**Supplied entries**:
◇ ◇ ◇
(** *** Reaching definitions *)

Lemma rd_kill_gen_spec instrs out_set d :
  (d ∈ (rd_kill_gen instrs out_set).1
     ↔ d ∈ out_set ∧ ∃ i, i ∈ instrs ∧ truthy (name i) = Some d.1)
  ∧ (d ∈ (rd_kill_gen instrs out_set).2
     ↔ ∃ i, i ∈ instrs ∧ truthy (name i) = Some d.1 ∧ d.2 = ident i).
Proof.
  unfold rd_kill_gen.
  induction instrs as [|i instrs IH] using rev_ind.
  - simpl. split; (split; [set_solver|]).
    + intros (_ & i & Hi & _). by apply elem_of_nil in Hi.
    + intros (i & Hi & _). by apply elem_of_nil in Hi.
  - rewrite foldl_app. simpl. destruct IH as [IHk IHg].
    destruct (truthy (name i)) as [var|] eqn:Hvar; simpl.
    + split.
      * rewrite elem_of_union, IHk, elem_of_filter. split.
        -- intros [(Hd & j & Hj & Hn)|[Hd1 Hd]].
           ++ split; [done|]. exists j. split; [set_solver|done].
           ++ split; [done|]. exists i. split; [set_solver|]. by rewrite Hvar, Hd1.
        -- intros (Hd & j & Hj & Hn). apply elem_of_app in Hj as [Hj|Hj].
           ++ left. eauto.
           ++ apply list_elem_of_singleton in Hj as ->. right. split; [congruence|done].
      * rewrite elem_of_union, IHg, elem_of_singleton. split.
        -- intros [(j & Hj & Hn & Hid)| ->].
           ++ exists j. split; [set_solver|done].
           ++ exists i. split; [set_solver|done].
        -- intros (j & Hj & Hn & Hid). apply elem_of_app in Hj as [Hj|Hj].
           ++ left. eauto.
           ++ apply list_elem_of_singleton in Hj as ->. right.
              destruct d as [d1 d2]. simpl in *. congruence.
    + split.
      * rewrite IHk. split.
        -- intros (Hd & j & Hj & Hn). split; [done|]. exists j. split; [set_solver|done].
        -- intros (Hd & j & Hj & Hn). split; [done|]. apply elem_of_app in Hj as [Hj|Hj].
           ++ eauto.
           ++ apply list_elem_of_singleton in Hj as ->. congruence.
      * rewrite IHg. split.
        -- intros (j & Hj & Hn). exists j. split; [set_solver|done].
        -- intros (j & Hj & Hn & Hid). apply elem_of_app in Hj as [Hj|Hj].
           ++ eauto.
           ++ apply list_elem_of_singleton in Hj as ->. congruence.
Qed.

(** Every definition of the function: the bound of the analysis. *)
Definition all_definitions (cfg : ControlFlowGraph) : gset (string * oid) :=
  ⋃ ((λ n, (rd_kill_gen (node_instructions cfg n) ∅).2) <$> elements (get_nodes cfg)).
(** X16.  The link of the download determines the document: two documents
    with the same link have the same file name and the same boxes, with
    their positions, signed sizes and labels, whatever characters the
    labels hold; so in both versions two states with the same link have
    the same annotation list. *)
Theorem download_link_determines_the_list :
  (forall d1 d2 : AnnotationData.t,
      href (downloadAnchor d1) = href (downloadAnchor d2) -> d1 = d2) /\
  (forall s1 s2 : AppHistory.State,
      href (downloadAnchor (AppHistory.handleDownload s1))
      = href (downloadAnchor (AppHistory.handleDownload s2)) ->
      AppHistory.annotations s1 = AppHistory.annotations s2) /\
  (forall s1 s2 : App.State,
      href (downloadAnchor (App.handleDownload s1))
      = href (downloadAnchor (App.handleDownload s2)) ->
      App.annotations s1 = App.annotations s2).
Proof.
  assert (Hdoc : forall d1 d2 : AnnotationData.t,
             href (downloadAnchor d1) = href (downloadAnchor d2) -> d1 = d2).
  { intros d1 d2 H. cbn [href downloadAnchor] in H. unfold dataStr in H.
    apply append_inv_head in H. apply encodeURIComponent_inj in H.
    now apply JSON_stringify_inj. }
  split; [exact Hdoc|]. split; intros s1 s2 H; apply Hdoc in H.
  - now injection H.
  - now injection H.
Qed.

Lemma download_link_determines_the_list_witness :
  AppHistory.annotations (AppHistory.setCurrentLabel "t" two_commits)
  = AppHistory.annotations two_commits /\
  AnnotationData.mk "annotated_image.jpg" [awkward_box]
  = AnnotationData.mk "annotated_image.jpg" [awkward_box].
Proof.
  split.
  - apply (proj1 (proj2 download_link_determines_the_list)). vm_compute. reflexivity.
  - apply (proj1 download_link_determines_the_list). vm_compute. reflexivity.
Defined.

Lemma encodeURIComponent_safe (s : string) :
  forallb link_safe (list_ascii_of_string (encodeURIComponent s)) = true.
Proof.
  induction s as [|c s IH]; [reflexivity|]. cbn [encodeURIComponent].
  assert (Happ : forall a b, list_ascii_of_string (a ++ b)
                             = list_ascii_of_string a ++ list_ascii_of_string b).
  { intros a b. induction a as [|ch a IHa]; cbn; [reflexivity|now rewrite IHa]. }
  rewrite Happ, forallb_app, IH, andb_true_r.
  destruct c as [[] [] [] [] [] [] [] []]; reflexivity.
Qed.

(** X17.  The link of the download is the fixed prefix
    [data:text/json;charset=utf-8,] followed by the encoded text, in which
    every character is a letter, a digit, one of [- _ . ! ~ * ' ( )] or a
    percent sign: no space, quote, brace or line break of the document
    appears in it as such. *)
Theorem download_link_is_safe (d : AnnotationData.t) :
  exists body : string,
    href (downloadAnchor d) = ("data:text/json;charset=utf-8," ++ body)%string /\
    forallb link_safe (list_ascii_of_string body) = true.
Proof.
  exists (encodeURIComponent (JSON_stringify (json_of_annotationData d))).
  split; [reflexivity|apply encodeURIComponent_safe].
Qed.

(** ** More on the two versions and on gestures *)

(** X18.  On the events the two versions share, the version with history
    does what the plain one does: after the same events from the start,
    forgetting the stacks gives the state of the plain version, and the
    two export the same document. *)
Theorem history_version_extends_plain (evs : list App.Event) :
  forget (AppHistory.run (map lift evs) AppHistory.init) = App.run evs App.init /\
  AppHistory.handleDownload (AppHistory.run (map lift evs) AppHistory.init)
  = App.handleDownload (App.run evs App.init).
Proof.
  pose proof (forget_run evs AppHistory.init) as H.
  change (forget AppHistory.init) with App.init in H.
  split; [exact H|]. rewrite <- H. reflexivity.
Qed.



Lemma image_stays_step (s : AppHistory.State) (ev : AppHistory.Event) :
  truthy_string (AppHistory.imageSrc s) = true ->
  truthy_string (AppHistory.imageSrc (AppHistory.step s ev)) = true.
Proof.
  intros Himg.
  destruct ev as [files|file|e|e| |value|key ctrlKey| |]; cbn [AppHistory.step].
  - now destruct files.
  - reflexivity.
  - unfold AppHistory.handleMouseDown. now rewrite Himg.
  - unfold AppHistory.handleMouseMove. now destruct (AppHistory.isDrawing s).
  - unfold AppHistory.handleMouseUp.
    now destruct (AppHistory.isDrawing s), (AppHistory.currentBox s).
  - exact Himg.
  - destruct (handleKeyDown_cases key ctrlKey s) as [[l Hl]|[_ [Hk|Hk]]].
    + now rewrite Hl.
    + rewrite Hk. now rewrite (proj1 (handleUndo_tracker s)).
    + rewrite Hk. now rewrite (proj1 (handleRedo_tracker s)).
  - now rewrite (proj1 (handleUndo_tracker s)).
  - now rewrite (proj1 (handleRedo_tracker s)).
Qed.

(** X20.  Whatever file the reader has finished, of any type and name,
    counts as a loaded image from then on: no later event unloads it, and
    after any further events a press starts a drag at the pressed point. *)
Theorem any_file_enables_drawing (f : File) (s : AppHistory.State)
  (evs : list AppHistory.Event) (e : MouseEvent) :
  let later := AppHistory.run evs (AppHistory.onload f s) in
  truthy_string (AppHistory.imageSrc later) = true /\
  AppHistory.isDrawing (AppHistory.handleMouseDown e later) = true /\
  AppHistory.startPos (AppHistory.handleMouseDown e later)
  = Pos.mk (offsetX e) (offsetY e).
Proof.
  intros later.
  assert (Himg : truthy_string (AppHistory.imageSrc later) = true).
  { apply (history_run_invariant
             (fun s => truthy_string (AppHistory.imageSrc s) = true));
      [exact image_stays_step | reflexivity]. }
  split; [exact Himg|].
  unfold AppHistory.handleMouseDown. rewrite Himg. now split.
Qed.
(** X9.  After [Disconnect], and after [Terminate], every reader stops at
    its next pass without reading from the transport: the reader of the
    connection that was closed finds its context cancelled, and a reader
    left over from an earlier connection finds the session not connected,
    logs that and returns. *)
Theorem Disconnect_stops_the_readers w ctx :
  stopRoutines w = Some ctx ->
  forall stop, stop = Disconnect \/ stop = Terminate ->
  exists w',
    stop w = Ret None w'
    /\ readLoopStep env ctx w' = Ret LoopReturn w'
    /\ forall ctx', exists w'',
         readLoopStep env ctx' w' = Ret LoopReturn w''
         /\ tick w'' = tick w'
         /\ transport w'' = transport w'.
Proof.
  intros Hstop stop Hwhich.
  assert (H : exists w', stop w = Ret None w'
                         /\ (ctx ∈ cancelled w') /\ isConnected w' = false).
  { destruct Hwhich as [-> | ->].
    - eexists. split; [apply (Disconnect_eq w ctx Hstop) |]. world_simpl.
      split; [apply elem_of_cons; now left | reflexivity].
    - eexists. split; [apply (Terminate_eq w ctx Hstop) |]. world_simpl.
      split; [apply elem_of_cons; now left | reflexivity]. }
  destruct H as (w' & E & Hin & Hconn). exists w'. split; [exact E |]. split.
  - unfold readLoopStep, bind at 1, get. now rewrite bool_decide_eq_true_2.
  - intros ctx'. unfold readLoopStep, bind at 1, get.
    destruct (bool_decide (ctx' ∈ cancelled w')).
    + exists w'. repeat split.
    + unfold bind at 1, get. rewrite Hconn. cbn [negb].
      eexists. split; [reflexivity |]. world_simpl. split; reflexivity.
Qed.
◇ ◇ ◇
Only lines that include "bind" are counted here. Give their number for the records above and add nothing.

3